Un tipo sin suerte



     Soy un tipo sin suerte. Aparentemente, lo tengo todo: soy joven, mi novia está para comérsela, mis padres son ricos y me va bastante bien en mi carrera. Cuando termine empresariales, entraré a trabajar en la empresa de mi padre cobrando una pasta gansa. Sin embargo, como muchas personas que lo tienen casi todo, hay momentos en los que pienso demasiado en lo que no tengo; resulta cruel que los hombres nunca tengamos suficiente.

     Ayer por la mañana fue uno de esos momentos: nada más levantarme, me dí cuenta de lo rutinario de mi existencia; todo está tan planificado que da asco. Me levanto para ir a unas clases que, en el mejor de los casos, ignoraré cortésmente (y es que la universidad privada tiene ciertas ventajas), para entrar cuando acabe la carrera como directivo en la empresa de papel higiénico "Rocavíllez SA", donde me ocuparé que la relación espesor del papel/índice de ventas no se salga de los baremos establecidos.
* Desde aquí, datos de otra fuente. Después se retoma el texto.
(** [all_dirs]: the triples (class name, template name, template folder). *)
Definition all_dirs (root : list (str * node)) : list (str * str * list (str * node)) :=
  flat_map (λ '(class_name, class_entries),
    map (λ '(template_name, template_entries),
           (class_name, template_name, template_entries))
        (sub_dirs class_entries))
    (sub_dirs root).

Definition TEMPLATE_KEY : str := u "шаблон.xlsx".
Definition RECORDS_KEY : str := u "предзап.xlsx".

(** The loop [for file in template_dir.iterdir()] over [template_file] and
    [records_file]; a file is kept with its name. *)
Fixpoint find_files (entries : list (str * node))
    (template_file records_file : option (str * xlsx))
  : option (str * xlsx) * option (str * xlsx) :=
  match entries with
  | [] => (template_file, records_file)
  | (name, File f) :: rest =>
      let filename := lower name in
      if str_in TEMPLATE_KEY filename then find_files rest (Some (name, f)) records_file
      else if str_in RECORDS_KEY filename then find_files rest template_file (Some (name, f))
      else find_files rest template_file records_file
  | (_, Dir _) :: rest => find_files rest template_file records_file
  end.

Definition MISSING_STATUS : str := u "Отсутствует в файле записей".

(** The body of [if template_file and records_file:] on the two
    accumulators [all_data] and [missing_stats]. *)
Definition process_pair (class_name template_name : str)
    (template_file records_file : xlsx)
    (acc : list data_item * list missing_item)
  : list data_item * list missing_item :=
  let '(all_data, missing_stats) := acc in
  let template_attributes := extract_attributes_from_template (sheet template_file) in
  match template_attributes with
  | [] => (all_data, missing_stats)
  | _ =>
      let record_columns := extract_columns_from_records (frame records_file) in
      let '(matched_attrs, missing_attrs) :=
        match_attributes template_attributes record_columns in
      let missing_stats' :=
        missing_stats ++
        map (λ missing_attr,
               mkMissing class_name template_name missing_attr MISSING_STATUS)
            missing_attrs in
      match matched_attrs with
      | [] => (all_data, missing_stats')
      | _ =>
          let values := extract_values_from_records (frame records_file) matched_attrs in
          (all_data ++
           flat_map (λ record : dict str,
             map (λ '(attr, value), mkData attr template_name class_name value) record)
             values,
           missing_stats')
      end
  end.

(** The body of the loop over [all_dirs] for one template folder. *)
Definition process_template_dir (class_name template_name : str)
    (template_dir : list (str * node))
    (acc : list data_item * list missing_item)
  : list data_item * list missing_item :=
  match find_files template_dir None None with
  | (Some (_, template_file), Some (_, records_file)) =>
      process_pair class_name template_name template_file records_file acc
  | _ => acc
  end.
(** C3 (amended).  A call of [config] (or [config_dict]) changes a field
    only when the parameter received a value: a field passed as [None]
    keeps its value, whatever the outcome, while a keyword left out
    receives the default of the signature, so that after a successful call
    the field holds the given value or that default.  [file_paths] has no
    default and must be passed.  Nothing but the nine settings changes. *)
Theorem config_applies_received_values (kw : config_args) (s : state) :
  let r := config_dict kw s in
  let ok := r.1 = Ok tt in
  field_rule (received [] (a_file_paths kw))
    (_file_paths s) (_file_paths r.2) ok
  ∧ field_rule (received APPEND (a_write_mode kw))
      (_write_mode s) (_write_mode r.2) ok
  ∧ field_rule (received 3 (a_retry_limit kw))
      (_retry_limit s) (_retry_limit r.2) ok
  ∧ field_rule (received (5 # 10) (a_retry_delay kw))
      (_retry_delay s) (_retry_delay r.2) ok
  ∧ field_rule (received (2 # 10) (a_backoff_factor kw))
      (_backoff_factor s) (_backoff_factor r.2) ok
  ∧ field_rule (received (10 * 1024 * 1024) (a_max_file_size kw))
      (_max_file_size s) (_max_file_size r.2) ok
  ∧ field_rule (received 5 (a_max_rotation kw))
      (_max_rotation s) (_max_rotation r.2) ok
  ∧ field_rule (received (1024 * 1024) (a_max_buffer_size kw))
      (_max_buffer_size s) (_max_buffer_size r.2) ok
  ∧ field_rule (received true (a_use_write_flush kw))
      (_use_write_flush s) (_use_write_flush r.2) ok
  ∧ _temp_sync_pool r.2 = _temp_sync_pool s
  ∧ _threadpool r.2 = _threadpool s
  ∧ _buffer r.2 = _buffer s
  ∧ fs r.2 = fs s
  ∧ io_count r.2 = io_count s
  ∧ clock r.2 = clock s
  ∧ trace r.2 = trace s.
Proof.
  unfold config_dict, config_call.
  destruct (a_file_paths kw) as [| |paths] eqn:Hpaths;
    [|apply config_rule..].
  simpl. unfold field_rule.
  repeat split; repeat case_match; done.
Qed.

(** ** Retry and backoff (C4) *)

Section Retry.
Context `{Platform}.

(** A write that the device rejects: one failed [file.write] is recorded,
    nothing reaches the file. *)
Lemma write_attempt_fault path m f bytes s :
  pool_get path (_temp_sync_pool s) = Some f →
  f_closed f = false →
  utf8_encode (m ++ [10%N]) = Some bytes →
  io_fault (io_count s) = true →
  write_attempt path m s
  = (Raise (Exn OSError (IOFault path)),
     set_trace (EvWrite path (clock s) false :: trace s)
       (set_io_count (S (io_count s)) s)).
Proof.
  intros Hf Hc He Hio.
  unfold write_attempt, file_write, pool_lookup, fallible. munfold.
  rewrite Hf, Hc, He, Hio. simpl. by destruct s.
Qed.
(** C4. When nothing is stored yet and the probe fails, by a status
    other than 200 or by an exception of the transport, the page count
    read after the probe is the default 1 and the loop runs exactly once:
    the search sends the probe and then one request, for page 1. *)
Theorem C4_failed_probe_runs_one_page (st : machine) :
  content (self st) = JNull ->
  failed (net (length (sent st)) (request_of (self st))) = true ->
  fst (Scraper.get_total_pages (snd (Scraper.search_companies net st)))
    = Return (JInt 1)
  /\ sent (snd (Scraper.paginated_search net st)) =
     sent st ++ [request_of (self st); request_at (self st) 1].
Proof.
  intros Hc Hf.
  destruct (search_companies_failed net st Hf) as [lg1 E1].
  set (st1 := mkMachine (self st) (sent st ++ [request_of (self st)])
                (logged st ++ lg1)) in *.
  assert (Hx : extractable (content (self st1)) = true)
    by (cbn [st1 self]; rewrite Hc; reflexivity).
  destruct (get_total_pages_extractable st1 Hx) as [lg2 E2].
  cbn [st1 self] in E2. rewrite Hc in E2.
  change (pages_of JNull) with 1 in E2.
  split.
  - rewrite E1. cbn [snd]. rewrite E2. reflexivity.
  - unfold Scraper.paginated_search.
    unfold bind at 1. rewrite E1.
    unfold bind at 1. fold st1. rewrite E2.
    unfold bind at 1, lift. cbn [Py.range_1_to].
    change (Py.range 1 (1 + 1)) with [1].
    unfold bind at 1.
    match goal with |- context [ Scraper.for_page_in net [1] [] ?s ] =>
      pose proof (for_page_in_single 1 [] s) as E3;
      destruct (Scraper.for_page_in net [1] [] s) as [o4 st4] end.
    cbn [snd sent self] in E3.
    unfold bind, logger, ret. subst st1. cbn [sent] in E3.
    destruct o4 as [ r4 | e4 ]; cbn [snd sent]; rewrite E3, <- app_assoc;
      reflexivity.
Qed.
Y entonces me casaré con mi preciosa novia, que aparte de ser una estrecha de mucho cuidado no es más tonta porque no se lo propone, tendré unos cuantos hijos a quienes criaré a mi imagen y semejanza, esto es, unos niñatos a los que no aguantará ni su padre; que, para más inri, seré yo... al menos, eso espero.

     Estuve martirizándome con estos pensamientos durante la ducha, el desayuno, y el viaje a toda pastilla hasta la facultad en mi flamante coche (es increíble lo que corren estos GTI) cuando, de repente, se me ocurrió la única posibilidad de escapar de mi destino: como no tengo lo que hay que tener (fundamentalmente, ganas de trabajar) como para escoger mi propio camino, sencillamente me quedaré a la mitad. Aceleré mi coche hasta ponerme a casi 195 por la autopista; los coches me pitaban y se apartaban, asustados, al ver cómo iba yo. Y cuando llegué a lo más alto de la cuesta de la fanega y media, en vez de girar en la curva como estaba mandado, rompí la barrera de protección y salté al abismo gritando ¡Banzaiiii!, que es un grito de guerra de los antiguos indios apaches, me parece. entonces ví que tras un pequeño terraplén, el verdadero barranco empezaba cien metros más allá de la barrera y que en medio había unos cuantos pinos centenarios contra los que iba a estrellarme!. Es el colmo, pensé, ni siquiera para suicidarme me salen bien las cosas.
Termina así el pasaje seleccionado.